The Driskill, a Romanesque-style building completed in 1886,[2] is the oldest operating hotel in Austin, Texas, United States, and one of the best-known hotels in Texas generally. The Driskill was conceived and built by Col. Jesse Driskill, a cattleman who spent his fortune constructing "the finest hotel south of St. Louis".[3]


The hotel was completed at a cost of $400,000. Its four stories occupied almost half a block, with three arched entryways on the south, east, and north sides. Carved limestone busts of Driskill and his two sons, Bud and Tobe, crowned the hotel on each of these sides.[3] Six million bricks went into the structure, along with limestone features.

The hotel's 60 rooms included 12 corner rooms with attached baths, an almost unheard-of feature in any hotel of the region at that time.

The hotel included an open design to encourage airflow throughout the building and keep it cool; its primary feature was an open rotunda at the center that extended from the first to the fourth floors and culminated in a domed skylight.

Other embellishments included an electric bell system, marble bureaus and washstands, steam heating, and gas lighting. The gas pipes throughout the building particularly led Driskill to make the hotel as fireproof as possible, with 18-inch-thick walls between the rooms and two layers of iron between each floor. The steam boilers, kitchen, and laundry facilities were relegated to the back (north) side of the hotel to prevent their odors from permeating the hotel.

The building was built with a special ladies' entrance that allowed female guests to proceed directly to their rooms, thereby avoiding the rough talk of the cattlemen in the lobby.[4]


Jesse Driskill, a successful cattle baron, had moved to Texas from Missouri in 1849. Flush with cash from his service to the Confederate Army, to which he supplied beef throughout the Civil War, he decided to diversify by constructing a grand hotel in Austin, his adopted hometown.
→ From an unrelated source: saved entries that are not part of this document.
(** X24: an answer that is not JSON is not asked for again: for a transcript
    within the chunk length, the model is called once, nothing is slept, and
    the failure is reported as an [ActionAgentError] of the extraction's
    correlation id. *)
Theorem malformed_answer_is_not_retried (transcriptText content : str)
    (cause : exn) (w : World S) :
  (1 <= maxRetries features)%Z ->
  (Z.of_nat (length transcriptText) <= MAX_CHUNK_LENGTH)%Z ->
  let '(context, s0) :=
    WorkItemCreation.createCorrelationContext uuidv4 Date_now
      (lit "AI.ExtractActionItems") (backend w) in
  fst (callOpenAI transcriptText s0) = Return content ->
  JSON_parse content = Throw cause ->
  let '(outcome, w') := extractActionItems transcriptText w in
  (exists e,
      outcome = Throw e
      /\ error_message e = lit "Failed to parse AI response as JSON"
      /\ error_correlationId e = Some (correlationId context)
      /\ isRetryableError e = false)
  /\ invocations w' = invocations w + 1
  /\ slept w' = slept w.
Proof.
  intros Hmax Hshort. unfold Extraction.extractActionItems.
  destruct (WorkItemCreation.createCorrelationContext uuidv4 Date_now _
              (backend w)) as [context s0].
  intros Hcall Hparse.
  assert (Hfail : fst (extract_once transcriptText context s0)
                  = Throw (parse_failure context cause)).
  { unfold Extraction.extract_once.
    replace (MAX_CHUNK_LENGTH <? Z.of_nat (length transcriptText))%Z with false
      by (symmetry; apply Z.ltb_ge; exact Hshort).
    destruct (callOpenAI transcriptText s0) as [r s']. simpl in Hcall. subst r.
    cbn [fst bind]. unfold parseAndValidateResponse. rewrite Hparse.
    reflexivity. }
  unfold withErrorHandling. cbn [enableRetry retryConfig or_else].
  set (w0 := {| backend := s0; invocations := invocations w;
                slept := slept w; draws := draws w |}).
  destruct (enableRetries features) eqn:Een.
  - assert (H1 : (Z.of_nat 1
                  <= maxAttempts (merge_config (defaultRetryConfig features)
                                    no_overrides))%Z).
    { simpl. lia. }
    rewrite (@RetryFacts.withRetry_gives_up _ _ features
               (extract_once transcriptText context) random context
               no_overrides 1 (parse_failure context cause) w0 Een (le_n 1)
               H1 eq_refl Hfail (or_intror eq_refl)).
    unfold terminal_error, after_attempts.
    cbn [as_Error parse_failure ActionAgentError terminal_message
         error_message invocations slept backoff_delays Nat.sub w0].
    split; [|split; [reflexivity|apply app_nil_r]].
    eexists. split; [reflexivity|]. repeat split.
  - unfold withRetry. rewrite Een. cbn [negb]. unfold invoke.
    cbn [backend w0].
    destruct (extract_once transcriptText context s0) as [r s2].
    simpl in Hfail. subst r. subst w0.
    cbn [parse_failure ActionAgentError invocations slept].
    split; [|split; [lia|reflexivity]].
    eexists. split; [reflexivity|]. repeat split.
Qed.

(** X25: an answer without content is read as an empty object: for a transcript
    within the chunk length the extraction then returns no item and no
    summary, after a single call, instead of failing. *)
Theorem missing_answer_gives_no_items (transcriptText : str) (w : World S) :
  JSON_parse (lit "{}") = Return (VObj []) ->
  (Z.of_nat (length transcriptText) <= MAX_CHUNK_LENGTH)%Z ->
  (1 <= maxRetries features)%Z ->
  let '(context, s0) :=
    WorkItemCreation.createCorrelationContext uuidv4 Date_now
      (lit "AI.ExtractActionItems") (backend w) in
  (exists s1 content,
      create_completion
        (lit "Please analyze the following meeting transcript and extract all technical action items:"
         ++ [GraphService.newline; GraphService.newline] ++ transcriptText) s0
      = (Return content, s1)
      /\ (content = None \/ content = Some [])) ->
  let '(outcome, w') := extractActionItems transcriptText w in
  outcome = Return {| actionItems := []; summary := VUndefined |}
  /\ invocations w' = invocations w + 1.
Proof.
  intros Hparse Hshort Hmax. unfold Extraction.extractActionItems.
  destruct (WorkItemCreation.createCorrelationContext uuidv4 Date_now _
              (backend w)) as [context s0].
  intros (s1 & content & Hcall & Hcontent).
  assert (Hok : fst (extract_once transcriptText context s0)
                = Return {| actionItems := []; summary := VUndefined |}).
  { unfold Extraction.extract_once, Extraction.callOpenAI.
    replace (MAX_CHUNK_LENGTH <? Z.of_nat (length transcriptText))%Z with false
      by (symmetry; apply Z.ltb_ge; exact Hshort).
    rewrite Hcall.
    destruct Hcontent as [-> | ->]; cbn [fst bind];
      unfold parseAndValidateResponse; rewrite Hparse; reflexivity. }
  unfold withErrorHandling. cbn [enableRetry retryConfig or_else].
  set (w0 := {| backend := s0; invocations := invocations w;
                slept := slept w; draws := draws w |}).
  destruct (enableRetries features) eqn:Een.
  - assert (H1 : (Z.of_nat 1
                  <= maxAttempts (merge_config (defaultRetryConfig features)
                                    no_overrides))%Z).
    { simpl. lia. }
    rewrite (@RetryFacts.withRetry_succeeds _ _ features
               (extract_once transcriptText context) random context
               no_overrides 1 _ w0 Een (le_n 1) H1 eq_refl Hok).
    unfold after_attempts. cbn [invocations w0]. split; reflexivity.
  - unfold withRetry. rewrite Een. cbn [negb]. unfold invoke.
    cbn [backend w0].
    destruct (extract_once transcriptText context s0) as [r s2].
    simpl in Hok. subst r. subst w0. cbn [invocations].
    split; [reflexivity|lia].
Qed.
End Extraction.

Lemma malformed_answer_is_not_retried_witness :
  let '(outcome, w') :=
    extractActionItems Stubs.features Stubs.no_jitter
      (Stubs.parse_known Stubs.documents) CreationStubs.numbered_uuid
      CreationStubs.midnight
      (ObservabilityStubs.answering (Some (lit "Sure, here are the items")))
      ObservabilityStubs.no_large_path (lit "Sam: I will fix it.") Stubs.idle in
  (exists e,
      outcome = Throw e
      /\ error_message e = lit "Failed to parse AI response as JSON"
      /\ error_correlationId e = Some (lit "c0ffee")
      /\ isRetryableError e = false)
  /\ invocations w' = 1 /\ slept w' = [].
Proof.
  exact (@malformed_answer_is_not_retried Stubs.features Stubs.no_jitter
           (Stubs.parse_known Stubs.documents) nat CreationStubs.numbered_uuid
           CreationStubs.midnight
           (ObservabilityStubs.answering (Some (lit "Sure, here are the items")))
           ObservabilityStubs.no_large_path (lit "Sam: I will fix it.")
           (lit "Sure, here are the items")
           (JsError (lit "SyntaxError") (lit "Unexpected token")) Stubs.idle
           ltac:(vm_compute; discriminate) ltac:(vm_compute; discriminate)
           eq_refl eq_refl).
Defined.

Lemma missing_answer_gives_no_items_witness :
  let '(outcome, w') :=
    extractActionItems Stubs.features Stubs.no_jitter
      (Stubs.parse_known ObservabilityStubs.empty_object)
      CreationStubs.numbered_uuid CreationStubs.midnight
      (ObservabilityStubs.answering None)
      ObservabilityStubs.no_large_path (lit "Sam: I will fix it.") Stubs.idle in
  outcome = Return {| actionItems := []; summary := VUndefined |}
  /\ invocations w' = 1.
Proof.
  apply (@missing_answer_gives_no_items Stubs.features Stubs.no_jitter
           (Stubs.parse_known ObservabilityStubs.empty_object) nat
           CreationStubs.numbered_uuid CreationStubs.midnight
           (ObservabilityStubs.answering None)
           ObservabilityStubs.no_large_path (lit "Sam: I will fix it.")
           Stubs.idle eq_refl
           ltac:(vm_compute; discriminate) ltac:(vm_compute; discriminate)).
  eexists. exists None. split; [reflexivity|left; reflexivity].
Defined.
In 1884, Driskill purchased land at the corner of 6th and Brazos for $7,500 and announced his plans.[5] He hired the architectural firm of Jasper N. Preston & Son to design the structure.[citation needed]
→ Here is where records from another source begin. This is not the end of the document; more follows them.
(** * evalml classification pipelines: target encoding, scoring, thresholds

    A shallow embedding of [evalml/pipelines/classification_pipeline.py],
    [evalml/automl/utils.py] and the estimator export list
    [evalml/pipelines/components/estimators/__init__.py], with the
    properties the pipeline tests rely on.

    Conventions.
    - Python integers are [Z].  [bool] is a subclass of [int] in Python
      ([True == 1], [False == 0], same hash), so boolean labels and boolean
      predictions are carried as the integers 1 and 0; [astype(int)] is
      then the identity on them.
    - Objective scores, thresholds and probabilities are Python floats that
      this code only stores and hands on (no arithmetic); they are carried
      as [Q].  Labels are integers (or booleans) or strings; float labels
      are left out.
    - A raised exception is a value: every operation that can raise returns
      an [outcome]. *)

From Stdlib Require Import ZArith QArith String Ascii List OrdersEx.
From Stdlib Require Import DecimalString DecimalZ DecimalPos.
From stdpp Require Import base option list sorting strings pretty gmap.

Open Scope string_scope.
Open Scope list_scope.
Open Scope Z_scope.

(** ** Python values, series and tables *)

(** A label value of a target column: an integer (or boolean) or a string. *)
Inductive value :=
  | VInt (z : Z)
  | VStr (s : string).

#[global] Instance value_eq_dec : EqDecision value.
Proof. solve_decision. Defined.

Definition is_int (v : value) : bool :=
  match v with VInt _ => true | VStr _ => false end.

Definition is_str (v : value) : bool :=
  match v with VStr _ => true | VInt _ => false end.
The hotel enjoyed a grand opening on December 20, 1886, and was featured in a special edition of the Austin Daily Statesman. On January 1, 1887, Governor Sul Ross held his inaugural ball in its ballroom, beginning a tradition for every Texas governor since.[2]

Driskill unfortunately did not have the clientele to match the splendor of his four-star hotel. At a time when other hotels were 50 cents to one dollar per night, Driskill charged $2.50 to $5.00 (including meals), an exorbitant sum at what was then still relatively a Wild West town. Following the loss of a great fortune in cattle drives, Driskill was forced to close the hotel in May 1887, less than a year after it opened, when half his staff was poached by the Beach Hotel in Galveston.[citation needed] According to legend, he finally lost the hotel in a game of poker in 1888 to his brother-in-law, Jim "Doc" Day, who became its second owner. Driskill died of a stroke in 1890.[citation needed]
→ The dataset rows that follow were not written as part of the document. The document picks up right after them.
(** * Smart WebDAV gateway: the routing proxy of [smart_webdav_gui.py]

    A shallow embedding of the request classifier ([get_target_url]), the
    header sanitizers ([clean_headers] and the response-side filter), the
    per-request handler ([proxy]), the server thread ([run_flask]) and the
    two GUI callbacks that touch the shared configuration ([save_config],
    [toggle_server]), followed by the properties of the specification that
    concern them.

    Conventions.
    - A Python [str] is a list of Unicode code points, a Python [bytes] is a
      list of [byte].  Source literals are written with [lit], which reads
      the UTF-8 text of the literal exactly as Python reads the source file.
    - A Python [dict] is an association list in insertion order with unique
      keys; assigning to an existing key keeps its position.
    - A call that may raise returns a [result]; code that also logs runs in
      the monad [M], whose state is the log sink.
    - What the libraries do (the [requests] call and its content decoding,
      werkzeug's header check, the builtin [int], [Flask.run]) is not in the
      source: it is a [Variable] of the section [World], so every theorem
      holds for all behaviours.  The defaults Flask's [Response] sets on its
      headers are written out in [Response_init]. *)

From Stdlib Require Import List NArith ZArith Bool Lia Ascii String DecimalString.
From Stdlib.Strings Require Import Byte.
Import ListNotations.

Open Scope N_scope.

Ltac Zify.zify_post_hook ::= Z.to_euclidean_division_equations.

(* ================================================================== *)
(** * Text and bytes *)

(** A character is its Unicode code point. *)
Definition char := N.
Definition str := list char.
Definition bytes := list byte.

Definition str_eq_dec : forall a b : str, {a = b} + {a <> b} :=
  list_eq_dec N.eq_dec.

Definition str_eqb (a b : str) : bool :=
  if str_eq_dec a b then true else false.

(** [x in xs] on a list of strings. *)
Definition str_in (x : str) (xs : list str) : bool :=
  existsb (str_eqb x) xs.

(** ** UTF-8

    [bytes.decode('utf-8')] in its default strict mode: the well-formed byte
    sequences of the Unicode standard (no overlong forms, no surrogates,
    nothing above U+10FFFF); [None] stands for [UnicodeDecodeError]. *)

Definition is_cont (b : N) : bool := (0x80 <=? b) && (b <=? 0xBF).

Definition second_of_three (b0 b1 : N) : bool :=
  if b0 =? 0xE0 then (0xA0 <=? b1) && (b1 <=? 0xBF)
  else if b0 =? 0xED then (0x80 <=? b1) && (b1 <=? 0x9F)
  else is_cont b1.

Definition second_of_four (b0 b1 : N) : bool :=
  if b0 =? 0xF0 then (0x90 <=? b1) && (b1 <=? 0xBF)
  else if b0 =? 0xF4 then (0x80 <=? b1) && (b1 <=? 0x8F)
  else is_cont b1.

Fixpoint utf8_decode (bs : bytes) : option str :=
  match bs with
  | [] => Some []
  | b0 :: r0 =>
    let n0 := Byte.to_N b0 in
    if n0 <? 0x80 then option_map (cons n0) (utf8_decode r0)
    else
      match r0 with
      | [] => None
      | b1 :: r1 =>
        let n1 := Byte.to_N b1 in
        if (0xC2 <=? n0) && (n0 <=? 0xDF) then
          if is_cont n1
          then option_map (cons ((n0 - 0xC0) * 64 + (n1 - 0x80)))
                          (utf8_decode r1)
          else None
        else
          match r1 with
          | [] => None
          | b2 :: r2 =>
            let n2 := Byte.to_N b2 in
            if (0xE0 <=? n0) && (n0 <=? 0xEF) then
              if second_of_three n0 n1 && is_cont n2
              then option_map
                     (cons ((n0 - 0xE0) * 4096 + (n1 - 0x80) * 64 + (n2 - 0x80)))
                     (utf8_decode r2)
              else None
            else
              match r2 with
              | [] => None
              | b3 :: r3 =>
                let n3 := Byte.to_N b3 in
                if (0xF0 <=? n0) && (n0 <=? 0xF4) then
                  if second_of_four n0 n1 && is_cont n2 && is_cont n3
                  then option_map
                         (cons ((n0 - 0xF0) * 262144 + (n1 - 0x80) * 4096
                                + (n2 - 0x80) * 64 + (n3 - 0x80)))
                         (utf8_decode r3)
                  else None
                else None
              end
          end
      end
  end.

Definition byte_of_N (n : N) : byte :=
  match Byte.of_N n with Some b => b | None => x00 end.

(** [str.encode('utf-8')] on one character and on a string; used to say what
    bytes a piece of text stands for. *)
Definition utf8_encode_char (c : char) : bytes :=
  if c <? 0x80 then [byte_of_N c]
  else if c <? 0x800 then
    [byte_of_N (0xC0 + c / 64); byte_of_N (0x80 + c mod 64)]
  else if c <? 0x10000 then
    [byte_of_N (0xE0 + c / 4096); byte_of_N (0x80 + (c / 64) mod 64);
     byte_of_N (0x80 + c mod 64)]
  else
    [byte_of_N (0xF0 + c / 262144); byte_of_N (0x80 + (c / 4096) mod 64);
     byte_of_N (0x80 + (c / 64) mod 64); byte_of_N (0x80 + c mod 64)].

Definition utf8_encode (s : str) : bytes := flat_map utf8_encode_char s.

(** A literal of the source file. *)
Definition lit (s : string) : str :=
  match utf8_decode (list_byte_of_string s) with
  | Some t => t
  | None => []
  end.

(** ** Case mapping

    [str.lower] and [str.upper] on the characters below 256.  Method and
    header names reach the program decoded as ISO-8859-1, so these are the
    characters they are made of; the tables are Python's on that range
    (sharp s upper-cases to two letters, y-diaeresis and the micro sign
    leave the range).  Characters from 256 on are left as they are. *)

Definition lower_char (c : char) : char :=
  if (65 <=? c) && (c <=? 90) then c + 32
  else if (192 <=? c) && (c <=? 222) && negb (c =? 215) then c + 32
  else c.

Definition lower (s : str) : str := map lower_char s.

Definition upper_char (c : char) : list char :=
  if (97 <=? c) && (c <=? 122) then [c - 32]
  else if c =? 181 then [924]
  else if c =? 223 then [83; 83]
  else if (224 <=? c) && (c <=? 254) && negb (c =? 247) then [c - 32]
  else if c =? 255 then [376]
  else [c].

Definition upper (s : str) : str := flat_map upper_char s.

(** [s.rstrip(chars)]: drop every trailing character that occurs in
    [chars]. *)
Fixpoint rstrip (chars : str) (s : str) : str :=
  match s with
  | [] => []
  | x :: r =>
    match rstrip chars r with
    | [] => if existsb (N.eqb x) chars then [] else [x]
    | r' => x :: r'
    end
  end.

(** [str(n)] for an integer. *)
Definition str_of_Z (z : Z) : str :=
  lit (NilEmpty.string_of_int (Z.to_int z)).

(* ================================================================== *)
(** * Dictionaries *)

Section Dict.
Context {V : Type}.

Definition dict := list (str * V).

(** [d.get(k)]. *)
Fixpoint dict_get (k : str) (d : dict) : option V :=
  match d with
  | [] => None
  | (k', v) :: r => if str_eqb k' k then Some v else dict_get k r
  end.

(** [d[k] = v]: overwrite in place, or append a new key. *)
Fixpoint dict_set (k : str) (v : V) (d : dict) : dict :=
  match d with
  | [] => [(k, v)]
  | (k', v') :: r =>
    if str_eqb k' k then (k', v) :: r else (k', v') :: dict_set k v r
  end.

(** [k in d]. *)
Definition dict_contains (k : str) (d : dict) : bool :=
  match dict_get k d with Some _ => true | None => false end.

Definition dict_keys (d : dict) : list str := map fst d.

(** [d.items()]. *)
Definition dict_items (d : dict) : list (str * V) := d.

(** The value of the last pair with key [k] in a sequence of pairs. *)
Definition last_value (k : str) (kvs : list (str * V)) : option V :=
  dict_get k (rev kvs).
End Dict.

Arguments dict : clear implicits.

(* ================================================================== *)
(** * Exceptions, results and the logging monad *)

Inductive exn_class :=
| UnicodeDecodeError
| AttributeError
| NameError
| RequestsConnectionError
| RequestsTimeout
| OtherException (name : str)   (* any other class derived from Exception *)
| BaseOnly (name : str).        (* derived from BaseException only *)

(** An exception object: its class and [str(e)]. *)
Record exn := mk_exn { exn_cls : exn_class; exn_text : str }.

(** What [except Exception] catches. *)
Definition is_Exception (e : exn) : bool :=
  match exn_cls e with BaseOnly _ => false | _ => true end.

(** Connection refused, DNS failure, reset, timeout. *)
Definition is_transport_error (e : exn) : bool :=
  match exn_cls e with
  | RequestsConnectionError | RequestsTimeout => true
  | _ => false
  end.

Inductive result (A : Type) :=
| Ok (a : A)
| Raised (e : exn).
Arguments Ok {A} a.
Arguments Raised {A} e.

Definition bindR {A B} (c : result A) (k : A -> result B) : result B :=
  match c with Ok a => k a | Raised e => Raised e end.

(** A line handed to the log sink: through the GUI or printed. *)
Inductive log_event :=
| GuiLog (message : str)
| Printed (message : str).

(** Computations that log and may raise. *)
Definition M (A : Type) := list log_event -> result A * list log_event.

Definition ret {A} (a : A) : M A := fun l => (Ok a, l).

Definition bind {A B} (c : M A) (k : A -> M B) : M B :=
  fun l => match c l with
           | (Ok a, l') => k a l'
           | (Raised e, l') => (Raised e, l')
           end.

Definition lift {A} (r : result A) : M A := fun l => (r, l).

(** [try: body except Exception as e: handler(e)]. *)
Definition try_except {A} (body : M A) (handler : exn -> M A) : M A :=
  fun l => match body l with
           | (Raised e, l') =>
             if is_Exception e then handler e l' else (Raised e, l')
           | r => r
           end.

Declare Scope monad_scope.
Delimit Scope monad_scope with monad.
Notation "x <- c ;; k" := (bind c (fun x => k))
  (at level 61, c at next level, right associativity) : monad_scope.
Notation "c ;;; k" := (bind c (fun _ => k))
  (at level 61, right associativity) : monad_scope.

(** The result and the lines emitted when started with an empty sink. *)
Definition run {A} (c : M A) : result A * list log_event := c [].

(* ================================================================== *)
(** * Configuration and messages *)

(** The values a configuration entry can hold. *)
Inductive value :=
| VStr (s : str)
| VInt (z : Z)
| VBool (b : bool)
| VOther (type_name : str).     (* null, float, list, object *)

Definition DEFAULT_CONFIG : dict value :=
  [ (lit "tailscale_url", VStr (lit "http://192.168.100.10:5000"));
    (lit "cloudflare_url", VStr (lit "https://nas.example.com"));
    (lit "local_port", VInt 8888);
    (lit "auto_start", VBool false) ].

(** [conf.get(k, default)]. *)
Definition conf_get (conf : dict value) (k : str) (default : value) : value :=
  match dict_get k conf with Some v => v | None => default end.

Definition type_name_of (v : value) : str :=
  match v with
  | VStr _ => lit "str"
  | VInt _ => lit "int"
  | VBool _ => lit "bool"
  | VOther n => n
  end.

(** [v.rstrip('/')]: only text has the method. *)
Definition value_rstrip (v : value) : result str :=
  match v with
  | VStr s => Ok (rstrip (lit "/") s)
  | _ => Raised (mk_exn AttributeError
                   (lit "'" ++ type_name_of v
                    ++ lit "' object has no attribute 'rstrip'"))
  end.

(** [b.decode('utf-8')]; the text of the error is abbreviated. *)
Definition decode (b : bytes) : result str :=
  match utf8_decode b with
  | Some s => Ok s
  | None => Raised (mk_exn UnicodeDecodeError
                      (lit "'utf-8' codec can't decode byte"))
  end.

(** The inbound request as Flask presents it: [headers] is
    [request.headers.items()]. *)
Record request := mk_request {
  req_method : str;
  req_query_string : bytes;
  req_headers : list (str * str);
  req_stream : bytes;
  req_cookies : list (str * str) }.

(** The keyword arguments of [requests.request]. *)
Record requests_args := mk_requests_args {
  rq_method : str;
  rq_url : str;
  rq_headers : dict str;
  rq_data : bytes;
  rq_cookies : list (str * str);
  rq_allow_redirects : bool;
  rq_stream : bool }.

(** The upstream response: [raw] is the body in the pieces in which the
    connection delivers it. *)
Record upstream_response := mk_upstream {
  status_code : Z;
  up_headers : list (str * str);
  raw : list bytes }.

(** The first argument of [Response]: a text, or the generator
    [resp.iter_content(chunk_size)] over an upstream response, from which
    nothing has been taken yet. *)
Inductive body :=
| BodyText (s : str)
| BodyStream (chunk_size : nat) (resp : upstream_response).

(** A Flask [Response]. *)
Record Response := mk_Response {
  resp_body : body;
  status : Z;
  headers : list (str * str) }.

(** ** Streaming *)

Fixpoint chunks_fuel (fuel n : nat) (l : bytes) : list bytes :=
  match fuel with
  | O => []
  | S f =>
    match l with
    | [] => []
    | _ => firstn n l :: chunks_fuel f n (skipn n l)
    end
  end.

(** Slices of at most [n] bytes, in order. *)
Definition chunks_of (n : nat) (l : bytes) : list bytes :=
  chunks_fuel (List.length l) n l.

(** The body as it comes over the connection, every piece handed on in
    slices of at most [chunk_size] bytes: what [iter_content] yields when no
    content decoding applies. *)
Definition raw_chunks (chunk_size : nat) (resp : upstream_response)
  : list bytes :=
  flat_map (chunks_of chunk_size) (raw resp).

(** A header of the given lower-case name is present, whatever its case. *)
Definition has_header (name : str) (hs : list (str * str)) : bool :=
  existsb (fun '(n, _) => str_eqb (lower n) name) hs.

(** The value of the first header of the given lower-case name. *)
Fixpoint get_header (name : str) (hs : list (str * str)) : option str :=
  match hs with
  | [] => None
  | (n, v) :: r => if str_eqb (lower n) name then Some v else get_header name r
  end.

(** [headers[key] = value] on werkzeug's [Headers]: the first header of
    that name is replaced and the others of that name dropped, or the
    header is appended. *)
Fixpoint set_header (key value : str) (hs : list (str * str))
  : list (str * str) :=
  match hs with
  | [] => [(key, value)]
  | (n, v) :: r =>
    if str_eqb (lower n) (lower key)
    then (key, value)
         :: filter (fun '(n', _) => negb (str_eqb (lower n') (lower key))) r
    else (n, v) :: set_header key value r
  end.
The hotel changed hands several times through the turn of the 20th century, and went through boom and bust cycles along with the city of Austin. Local magnate George Littlefield, responsible for other Austin landmarks such as the Littlefield House, obtained the hotel for $106,000 in 1895, and vowed that it would never close again. Littlefield invested over $60,000 in renovations, including ceiling frescoes and 28 additional lavatories, but still sold the hotel at a loss of $25,000 in 1903.[6]

The original building was expanded in 1930 with a 13-story tower designed by the El Paso architecture firm, Trost & Trost. During the same renovation, each of the original 60 rooms was converted to include a private bathroom.[citation needed]

In 1934, future President Lyndon Johnson met his future wife, Claudia Taylor, for their first date at the Driskill dining room. The Johnsons continued a lifelong love of the Driskill, and stayed there dozens of times during the rest of their lives.[7] It became his campaign headquarters during his congressional career, especially during his famous 1948 Senate race, and became a favorite place on return trips to Austin during his presidency. He watched the results of the 1964 Presidential Election from its presidential suite and addressed supporters from its ballroom after his victory.[citation needed]

In a 1950 renovation, air conditioning was added to the building, and the dramatic skylit rotunda was permanently removed.[citation needed]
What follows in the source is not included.